The two-sample problem consists in testing whether two independent samples are drawn from the same (unknown) probability distribution. It finds applications in many areas, ranging from clinical trials to data attribute matching. Its study in high-dimension is the subject of much attention, in particular as the information acquisition processes can involve various sources being often poorly controlled, possibly leading to datasets with strong sampling bias that may jeopardize their statistical analysis. While classic methods relying on a discrepancy measure between empirical versions of the distributions face the curse of dimensionality, we develop an alternative approach based on statistical learning and extending rank tests, known to be asymptotically optimal for univariate data when appropriately designed. Overcoming the lack of natural order on high-dimension, it is implemented in two steps.
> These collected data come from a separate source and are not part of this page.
(** * aquatone: driver, page model and agents, embedded and verified

    Shallow embedding of the Go sources of mk990/aquatone:
    - the driver of package main (target dispatch, clustering pass,
      post-processing),
    - the page model of package core (headers, security flags, base file
      names) and [core/options.go] (command-line options),
    - [agents/tcp_port_scanner.go] and [agents/url_screenshotter.go],
    - the goroutines of the port scanner under a scheduler, the URL
      publisher, the set-up and clean-up of the screenshotter, the tags and
      notes of a page, and [parsers/regex.go].

    Go strings are byte strings ([string]); Go [int] and [time.Duration] are
    64-bit and are kept as [Z] with the wrap-around written out; nil-able
    pointers are [option]s; a [map] is a finite map whose [range] order is an
    input of the model, because Go leaves it unspecified. *)

From Stdlib Require Import ZArith QArith Ascii String Lia.
From stdpp Require Import base list gmap strings pretty.

Local Open Scope Z_scope.

(** ** Go runtime and standard library pieces the sources call *)

Module Go.

(** [int] and [int64] arithmetic wraps around at 64 bits. *)
Definition wrap64 (x : Z) : Z := (x + 2 ^ 63) mod 2 ^ 64 - 2 ^ 63.

Definition mul64 (x y : Z) : Z := wrap64 (x * y).

(** [time.Duration] counts nanoseconds in an [int64]. *)
Definition Nanosecond : Z := 1.
Definition Millisecond : Z := 1000000.
Definition Second : Z := 1000000000.

(** Bytes of a string, as numbers. *)
Fixpoint bytes_of (s : string) : list Z :=
  match s with
  | EmptyString => []
  | String c r => Z.of_N (N_of_ascii c) :: bytes_of r
  end.

(** [strings.ToLower] on ASCII: upper-case letters are shifted, everything
    else is kept.  (Go routes bytes above 127 through the Unicode tables; no
    table of the program contains such a byte.) *)
Definition lower_ascii (c : ascii) : ascii :=
  let n := N_of_ascii c in
  if ((65 <=? n) && (n <=? 90))%N then ascii_of_N (n + 32) else c.

Fixpoint ToLower (s : string) : string :=
  match s with
  | EmptyString => EmptyString
  | String c r => String (lower_ascii c) (ToLower r)
  end.

(** [strings.HasPrefix]. *)
Definition HasPrefix (s p : string) : bool := String.prefix p s.

(** [strings.Replace(s, old, new, 1)] for a one-byte [old]. *)
Fixpoint ReplaceFirst (s : string) (old : ascii) (new : string) : string :=
  match s with
  | EmptyString => EmptyString
  | String c r =>
      if Ascii.eqb c old then new +:+ r else String c (ReplaceFirst r old new)
  end.

(** [strings.Replace(s, old, new, -1)] for a one-byte [old]. *)
Fixpoint ReplaceAll (s : string) (old : ascii) (new : string) : string :=
  match s with
  | EmptyString => EmptyString
  | String c r =>
      if Ascii.eqb c old then new +:+ ReplaceAll r old new
      else String c (ReplaceAll r old new)
  end.

(** [s[0:n]]: a slice past the end of the string panics. *)
Fixpoint slice_to (n : nat) (s : string) : option string :=
  match n, s with
  | O, _ => Some EmptyString
  | S _, EmptyString => None
  | S m, String c r => String c <$> slice_to m r
  end.

(** [fmt.Sprintf("%x", bytes)]: two lower-case hexadecimal digits a byte. *)
Definition hex_digit (d : Z) : ascii :=
  if d <? 10 then ascii_of_N (Z.to_N (48 + d)) else ascii_of_N (Z.to_N (87 + d)).

Fixpoint hex (bs : list Z) : string :=
  match bs with
  | [] => EmptyString
  | b :: r => String (hex_digit (b / 16)) (String (hex_digit (b mod 16)) (hex r))
  end.

(** *** [crypto/sha1] (FIPS 180-4), on 32-bit words kept in [Z] *)

Definition wrap32 (x : Z) : Z := x mod 2 ^ 32.

Definition add32 (x y : Z) : Z := wrap32 (x + y).

Definition rotl32 (n x : Z) : Z :=
  Z.lor (wrap32 (Z.shiftl x n)) (Z.shiftr x (32 - n)).

Definition not32 (x : Z) : Z := Z.lxor x (2 ^ 32 - 1).

(** Big-endian bytes of a number, [n] of them. *)
Fixpoint be_bytes (n : nat) (x : Z) : list Z :=
  match n with
  | O => []
  | S m => (x / 256 ^ Z.of_nat m) mod 256 :: be_bytes m x
  end.

Definition be_word (bs : list Z) : Z :=
  fold_left (fun acc b => acc * 256 + b) bs 0.

Definition sha1_pad (msg : list Z) : list Z :=
  let l := Z.of_nat (length msg) in
  msg ++ [128] ++ repeat 0 (Z.to_nat ((55 - l) mod 64)) ++ be_bytes 8 (8 * l).

(** The sixteen words of a 64-byte block. *)
Fixpoint block_words (n : nat) (bs : list Z) : list Z :=
  match n with
  | O => []
  | S m => be_word (firstn 4 bs) :: block_words m (skipn 4 bs)
  end.

(** Message schedule: [w] grows from 16 to 80 words. *)
Fixpoint schedule (n : nat) (w : list Z) : list Z :=
  match n with
  | O => w
  | S m =>
      let t := length w in
      let x := Z.lxor (Z.lxor (nth (t - 3) w 0) (nth (t - 8) w 0))
                      (Z.lxor (nth (t - 14) w 0) (nth (t - 16) w 0)) in
      schedule m (w ++ [rotl32 1 x])
  end.

Definition sha1_state : Type := Z * Z * Z * Z * Z.

Definition sha1_round (st : sha1_state) (tw : nat * Z) : sha1_state :=
  let '(a, b, c, d, e) := st in
  let '(t, w) := tw in
  let '(f, k) :=
    if (t <? 20)%nat then (Z.lor (Z.land b c) (Z.land (not32 b) d), 1518500249)
    else if (t <? 40)%nat then (Z.lxor (Z.lxor b c) d, 1859775393)
    else if (t <? 60)%nat then
      (Z.lor (Z.lor (Z.land b c) (Z.land b d)) (Z.land c d), 2400959708)
    else (Z.lxor (Z.lxor b c) d, 3395469782) in
  let temp := add32 (add32 (add32 (add32 (rotl32 5 a) f) e) k) w in
  (temp, a, rotl32 30 b, c, d).

Definition sha1_block (h : sha1_state) (block : list Z) : sha1_state :=
  let w := schedule 64 (block_words 16 block) in
  let '(a, b, c, d, e) := fold_left sha1_round (zip (seq 0 80) w) h in
  let '(h0, h1, h2, h3, h4) := h in
  (add32 h0 a, add32 h1 b, add32 h2 c, add32 h3 d, add32 h4 e).

Fixpoint sha1_blocks (n : nat) (h : sha1_state) (bs : list Z) : sha1_state :=
  match n with
  | O => h
  | S m => sha1_blocks m (sha1_block h (firstn 64 bs)) (skipn 64 bs)
  end.

Definition sha1_init : sha1_state :=
  (1732584193, 4023233417, 2562383102, 271733878, 3285377520).

(** [h := sha1.New(); io.WriteString(h, s); h.Sum(nil)]: the 20-byte digest. *)
Definition sha1_Sum (s : string) : list Z :=
  let p := sha1_pad (bytes_of s) in
  let '(h0, h1, h2, h3, h4) := sha1_blocks (length p / 64) sha1_init p in
  be_bytes 4 h0 ++ be_bytes 4 h1 ++ be_bytes 4 h2 ++ be_bytes 4 h3 ++ be_bytes 4 h4.

(** *** [net/url] *)

(** The fields of [url.URL] that the program reads or the claims mention. *)
Record URL := mkURL {
  Scheme : string;
  Opaque : string;
  Host : string;
  Path : string;
  RawQuery : string;
  Fragment : string;
}.

(** [strings.Cut(s, sep)] for a one-byte separator. *)
Fixpoint Cut (s : string) (sep : ascii) : string * string * bool :=
  match s with
  | EmptyString => (EmptyString, EmptyString, false)
  | String c r =>
      if Ascii.eqb c sep then (EmptyString, r, true)
      else let '(b, a, found) := Cut r sep in (String c b, a, found)
  end.

Fixpoint Contains (s : string) (c : ascii) : bool :=
  match s with
  | EmptyString => false
  | String d r => Ascii.eqb d c || Contains r c
  end.

Definition is_letter (c : ascii) : bool :=
  let n := N_of_ascii c in
  (((97 <=? n) && (n <=? 122)) || ((65 <=? n) && (n <=? 90)))%N.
Assigning a label to each sample, and dividing them into two halves, a preorder on the feature space defined by a real-valued scoring function is learned by a bipartite ranking algorithm applied to the first halves. Next, a two-sample homogeneity rank test is applied to the (univariate) scores of the remaining observations. Because it learns how to map the data onto the real line like (any monotone transform of) the likelihood ratio between the original multivariate distributions, the approach is not affected by the dimensionality, ignores ranking model bias issues, and preserves the asymptotic optimality of univariate R-tests, capable of detecting small departures from the null assumption. Beyond a theoretical analysis establishing nonasymptotic bounds for the two types of error of the method based on recent concentration results for two-sample linear R-processes, an extensive experimental study shows higher performance of the proposed method compared to classic ones.

翻译：双样本问题旨在检验两个独立样本是否来自同一（未知）概率分布。该问题在临床试验至数据属性匹配等多个领域均有应用。高维情形下的研究备受关注，尤其当信息采集过程涉及多种来源且常缺乏有效控制时，可能导致数据集存在显著采样偏差，从而威胁统计分析的可靠性。针对经典方法依赖经验分布间差异度量而面临维度灾难的困境，本文提出一种基于统计学习且扩展了秩检验的替代方案——秩检验在单变量数据中经合理设计可达渐近最优性。通过克服高维自然排序缺失问题，该方法分两步实现：首先为每个样本分配标签并均分为两半，利用二分排序算法对特征空间进行预排序（由实值评分函数定义）；随后对剩余观测值的（单变量）评分执行双样本同质性秩检验。由于该方法如同原始多变量分布似然比（的任意单调变换）般学习如何将数据映射至实直线，故不受维度影响、忽略排序模型偏差问题，并保留了单变量R检验的渐近最优性，能检测出对零假设的微小偏离。除基于双样本线性R过程的最新集中度结果建立方法两类错误的非渐近界理论分析外，大量实验研究证明：与经典方法相比，所提方法性能更优。